- Stored data -
Lemma occurrences_searchParam (c : codeunit) (k v : jsstring) :
  isQueryChar c = false -> is16bit k -> is16bit v ->
  occurrences c (urlencoded k ++ js "=" ++ urlencoded v)
  = if c =? 0x3D then 1%nat else 0%nat.
Proof.
  intros Hc Hk Hv.
  rewrite !occurrences_app, !occurrences_urlencoded by assumption.
  assert (Heq : occurrences c (js "=") = if c =? 0x3D then 1%nat else 0%nat).
  { unfold occurrences. change (js "=") with [0x3D].
    change (List.filter (fun x => x =? c) [0x3D])
      with (if 0x3D =? c then [0x3D] else []).
    rewrite (N.eqb_sym 0x3D c). now destruct (c =? 0x3D). }
  rewrite Heq. now destruct (c =? 0x3D).
Qed.

(** One [=] for each parameter, one [&] between two of them. *)
Lemma searchParamsToString_count (params : list (jsstring * jsstring)) :
  Forall (fun kv => is16bit kv.1 /\ is16bit kv.2) params ->
  occurrences 0x3D (searchParamsToString params) = length params
  /\ occurrences 0x26 (searchParamsToString params) = pred (length params).
Proof.
  induction 1 as [|[k v] rest [Hk Hv] _ [IHeq IHamp]]; [split; reflexivity|].
  simpl in Hk, Hv.
  pose proof (occurrences_searchParam 0x3D k v eq_refl Hk Hv) as Heq.
  pose proof (occurrences_searchParam 0x26 k v eq_refl Hk Hv) as Hamp.
  destruct rest as [|kv rest]; [split; assumption|].
  change (searchParamsToString ((k, v) :: kv :: rest))
    with (urlencoded k ++ js "=" ++ urlencoded v ++ js "&"
            ++ searchParamsToString (kv :: rest)).
  rewrite 2!app_assoc, <- (app_assoc (urlencoded k)).
  rewrite !(occurrences_app _ (urlencoded k ++ js "=" ++ urlencoded v)).
  rewrite !(occurrences_app _ (js "&")).
  rewrite Heq, Hamp, IHeq, IHamp.
  split; reflexivity.
Qed.

(** X8. Whatever the options, the query string is empty, and no parameter is
    set, or it is a [?] followed by a non-empty text; with a bitrate that is
    a JavaScript string, that text holds only form-safe characters
    ([A-Za-z0-9*-._]), [+], percent escapes, [=] and [&], with exactly one
    [=] for each parameter that is set and one [&] less: the text of an
    option adds neither, so it cannot inject a parameter. *)
Theorem buildSeparateQueryString_chars (options : SeparateOptions) :
  (forall b, opt_bitrate options = Some b -> is16bit b) ->
  (buildSeparateQueryString options = [] /\ paramCount options = 0%nat)
  \/ exists q, buildSeparateQueryString options = js "?" ++ q
       /\ q <> []
       /\ Forall (fun c => isQueryStringChar c = true) q
       /\ occurrences 0x3D q = paramCount options
       /\ S (occurrences 0x26 q) = paramCount options.
Proof.
  intros Hbits.
  destruct (buildSeparateQueryString_params options) as (params & -> & Hparams).
  assert (Hlen : length params = paramCount options).
  { rewrite Hparams, !length_app. unfold paramCount.
    destruct (recognizedOnly VALID_STEMS (opt_stems options));
      destruct (trimmedNonBlank (opt_bitrate options));
      destruct (recognizedOnly VALID_FORMATS (opt_format options)); reflexivity. }
  assert (H16 : Forall (fun kv => is16bit kv.1 /\ is16bit kv.2) params).
  { rewrite Hparams. unfold recognizedOnly, trimmedNonBlank.
    repeat apply Forall_app_2.
    - destruct (opt_stems options) as [s|]; [|constructor].
      destruct (arrayIncludes VALID_STEMS s) eqn:Hs; [|constructor].
      constructor; [split; simpl|constructor].
      + apply is16bit_check. reflexivity.
      + exact (recognized_16bit VALID_STEMS s eq_refl Hs).
    - destruct (opt_bitrate options) as [b|]; [|constructor].
      destruct (isEmpty (trim b)); [constructor|].
      constructor; [split; simpl|constructor].
      + apply is16bit_check. reflexivity.
      + destruct (trim_split b) as (k1 & k2 & Hb).
        apply (is16bit_inside _ k1 k2). rewrite <- Hb. now apply Hbits.
    - destruct (opt_format options) as [f|]; [|constructor].
      destruct (arrayIncludes VALID_FORMATS f) eqn:Hf; [|constructor].
      constructor; [split; simpl|constructor].
      + apply is16bit_check. reflexivity.
      + exact (recognized_16bit VALID_FORMATS f eq_refl Hf). }
  destruct (searchParamsToString_count params H16) as [Heq Hamp].
  destruct (isEmpty (searchParamsToString params)) eqn:He.
  - left. split; [reflexivity|].
    apply isEmpty_true, searchParamsToString_nil in He.
    rewrite <- Hlen, He. reflexivity.
  - right. exists (searchParamsToString params).
    apply isEmpty_false in He.
    split; [reflexivity|]. split; [exact He|].
    split; [now apply searchParamsToString_chars|].
    split; [now rewrite Heq|].
    rewrite Hamp, <- Hlen.
    destruct params; [now contradiction He|reflexivity].
Qed.

Lemma buildSeparateQueryString_chars_witness :
  exists q,
    buildSeparateQueryString
      {| opt_filename := None; opt_stems := Some (js "5stems");
         opt_bitrate := Some (js " 320k&x=1 #"); opt_format := Some (js "flac") |}
    = js "?" ++ q
    /\ q = js "stems=5stems&bitrate=320k%26x%3D1+%23&format=flac"
    /\ occurrences 0x3D q = 3%nat
    /\ occurrences 0x26 q = 2%nat.
Proof.
  destruct (buildSeparateQueryString_chars
              {| opt_filename := None; opt_stems := Some (js "5stems");
                 opt_bitrate := Some (js " 320k&x=1 #"); opt_format := Some (js "flac") |})
    as [[Hnil _]|(q & Hq & _ & _ & Heq & Hamp)].
  - intros b [= <-]. apply is16bit_check. reflexivity.
  - discriminate Hnil.
  - exists q. split; [exact Hq|].
    split; [now injection Hq as <-|].
    split; [exact Heq|]. now injection Hamp.
Defined.

(** X9. [buildSeparateQueryString] reads its options leniently: a [stems]
    or [format] value that is not recognized, and a bitrate that is blank,
    count as absent; a bitrate is trimmed; the [filename] option plays no
    part.  The query string is empty exactly when nothing is left. *)
Theorem buildSeparateQueryString_lenient (options : SeparateOptions) :
  buildSeparateQueryString options
  = buildSeparateQueryString
      {| opt_filename := None;
         opt_stems := recognizedOnly VALID_STEMS (opt_stems options);
         opt_bitrate := trimmedNonBlank (opt_bitrate options);
         opt_format := recognizedOnly VALID_FORMATS (opt_format options) |}
  /\ (buildSeparateQueryString options = [] <->
        recognizedOnly VALID_STEMS (opt_stems options) = None
        /\ trimmedNonBlank (opt_bitrate options) = None
        /\ recognizedOnly VALID_FORMATS (opt_format options) = None).
Proof.
  split.
  - destruct (buildSeparateQueryString_params options) as (p1 & -> & Hp1).
    destruct (buildSeparateQueryString_params
                {| opt_filename := None;
                   opt_stems := recognizedOnly VALID_STEMS (opt_stems options);
                   opt_bitrate := trimmedNonBlank (opt_bitrate options);
                   opt_format := recognizedOnly VALID_FORMATS (opt_format options) |})
      as (p2 & -> & Hp2).
    simpl in Hp2.
    assert (Hrec : forall valid o,
              recognizedOnly valid (recognizedOnly valid o) = recognizedOnly valid o).
    { intros valid [s|]; [|reflexivity]. simpl.
      destruct (arrayIncludes valid s) eqn:Hs; [|reflexivity]. simpl. now rewrite Hs. }
    assert (Htrim : forall o, trimmedNonBlank (trimmedNonBlank o) = trimmedNonBlank o).
    { intros [b|]; [|reflexivity]. simpl.
      destruct (isEmpty (trim b)) eqn:Hb; [reflexivity|]. simpl.
      now rewrite trim_idem, Hb. }
    rewrite !Hrec, Htrim in Hp2. now rewrite Hp1, Hp2.
  - destruct (buildSeparateQueryString_params options) as (params & -> & Hparams).
    assert (Hnil : (if isEmpty (searchParamsToString params) then []
                    else js "?" ++ searchParamsToString params) = [] <-> params = []).
    { destruct (isEmpty (searchParamsToString params)) eqn:He.
      - apply isEmpty_true in He. now rewrite <- searchParamsToString_nil.
      - apply isEmpty_false in He. rewrite <- searchParamsToString_nil.
        split; [discriminate|contradiction]. }
    rewrite Hnil, Hparams.
    destruct (recognizedOnly VALID_STEMS (opt_stems options));
      destruct (trimmedNonBlank (opt_bitrate options));
      destruct (recognizedOnly VALID_FORMATS (opt_format options));
      simpl; split; try discriminate; try (intros (? & ? & ?); discriminate);
      auto.
Qed.

(* ===================================================================== *)
(** ** Parser results                                                      *)
(* ===================================================================== *)

Lemma filterNonEmptyStrings_nonempty (fs : list value) :
  Forall (fun f => f <> []) (filterNonEmptyStrings fs).
Proof.
  induction fs as [|f fs IH]; [constructor|].
  destruct f as [| | | |s| |]; try exact IH.
  change (Forall (fun f => f <> [])
            (if negb (isEmpty s) then s :: filterNonEmptyStrings fs
             else filterNonEmptyStrings fs)).
  destruct s; simpl; [exact IH|]. constructor; [discriminate|exact IH].
Qed.

(** X10. Every result of [parseSeparateResponse] has [success] true, a job
    identifier that is not blank, a recognized [stems] value, output files
    that are all non-empty, and a processing time that is [>= 0] (so never
    NaN). *)
Theorem parseSeparateResponse_invariant (body : value) (r : SeparateResponse) :
  parseSeparateResponse body = Ok r ->
  success r = true
  /\ trim (job_id r) <> []
  /\ stems r ∈ VALID_STEMS
  /\ Forall (fun f => f <> []) (output_files r)
  /\ PrimFloat.leb 0 (processing_time r) = true.
Proof.
  unfold parseSeparateResponse.
  destruct (isObject body); simpl; [|discriminate].
  destruct (getProp (js "success") body) as [| |[|]| | | |]; try discriminate.
  destruct (getProp (js "job_id") body) as [| | | |j| |]; try discriminate.
  destruct (isEmpty (trim j)) eqn:Hj; [discriminate|].
  destruct (getProp (js "output_files") body) as [| | | | |fs|]; try discriminate.
  intros [= <-]. simpl. repeat split.
  - now apply isEmpty_false.
  - assert (Hdefault : js "2stems" ∈ VALID_STEMS) by left.
    destruct (getProp (js "stems") body) as [| | | |s| |]; try exact Hdefault.
    destruct (arrayIncludes VALID_STEMS s) eqn:Hs; [|exact Hdefault].
    now apply bool_decide_eq_true_1 in Hs.
  - apply filterNonEmptyStrings_nonempty.
  - destruct (getProp (js "processing_time") body) as [| | |t| | |]; try reflexivity.
    destruct (PrimFloat.leb 0 t) eqn:Ht; [exact Ht|reflexivity].
Qed.

Lemma parseSeparateResponse_invariant_witness :
  exists r, parseSeparateResponse
              (obj [(js "success", VBool true); (js "job_id", VStr (js "job-1"));
                    (js "output_files", VArr [VStr []; VStr (js "vocals.wav")]);
                    (js "stems", VStr (js "9stems"));
                    (js "processing_time", VNum (0 / 0)%float)]) = Ok r
    /\ stems r ∈ VALID_STEMS
    /\ Forall (fun f => f <> []) (output_files r)
    /\ PrimFloat.leb 0 (processing_time r) = true.
Proof.
  eexists. split; [vm_compute; reflexivity|].
  match goal with
  | |- context [processing_time ?r] =>
      destruct (parseSeparateResponse_invariant
                  (obj [(js "success", VBool true); (js "job_id", VStr (js "job-1"));
                        (js "output_files", VArr [VStr []; VStr (js "vocals.wav")]);
                        (js "stems", VStr (js "9stems"));
                        (js "processing_time", VNum (0 / 0)%float)]) r)
        as (_ & _ & Hs & Hf & Ht)
  end; [vm_compute; reflexivity|].
  repeat split; assumption.
Defined.


(* ===================================================================== *)
(** ** Errors of the transport                                             *)
(* ===================================================================== *)



Lemma fetchWithTimeout_outcome (o : FetchOutcome) (timeoutMs : float) :
  match fetchWithTimeout o timeoutMs with
  | Ok res => o = FetchResolved res
  | Err e => fetchRejected o = true /\ wellFormedError e
             /\ errorCode e = Some (if aborted o then TIMEOUT else NETWORK_ERROR)
  end.
Proof.
  unfold fetchWithTimeout, wellFormedError.
  destruct o as [res|name m|err]; simpl; [reflexivity| |].
  - destruct (bool_decide (name = js "AbortError")); simpl;
      repeat split; eauto; intros [? [=]].
  - repeat split; eauto; intros [? [=]].
Qed.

- EXERCISE DESCRIPTION -
Once you find the line with "assert (Hlen : length" above, print it and every line after it up to and including the line with "destruct (arrayIncludes VALID_FORMATS", exactly as written and nothing else.

- TASK RESPONSE -
  assert (Hlen : length params = paramCount options).
  { rewrite Hparams, !length_app. unfold paramCount.
    destruct (recognizedOnly VALID_STEMS (opt_stems options));
      destruct (trimmedNonBlank (opt_bitrate options));
      destruct (recognizedOnly VALID_FORMATS (opt_format options)); reflexivity. }
  assert (H16 : Forall (fun kv => is16bit kv.1 /\ is16bit kv.2) params).
  { rewrite Hparams. unfold recognizedOnly, trimmedNonBlank.
    repeat apply Forall_app_2.
    - destruct (opt_stems options) as [s|]; [|constructor].
      destruct (arrayIncludes VALID_STEMS s) eqn:Hs; [|constructor].
      constructor; [split; simpl|constructor].
      + apply is16bit_check. reflexivity.
      + exact (recognized_16bit VALID_STEMS s eq_refl Hs).
    - destruct (opt_bitrate options) as [b|]; [|constructor].
      destruct (isEmpty (trim b)); [constructor|].
      constructor; [split; simpl|constructor].
      + apply is16bit_check. reflexivity.
      + destruct (trim_split b) as (k1 & k2 & Hb).
        apply (is16bit_inside _ k1 k2). rewrite <- Hb. now apply Hbits.
    - destruct (opt_format options) as [f|]; [|constructor].
      destruct (arrayIncludes VALID_FORMATS f) eqn:Hf; [|constructor].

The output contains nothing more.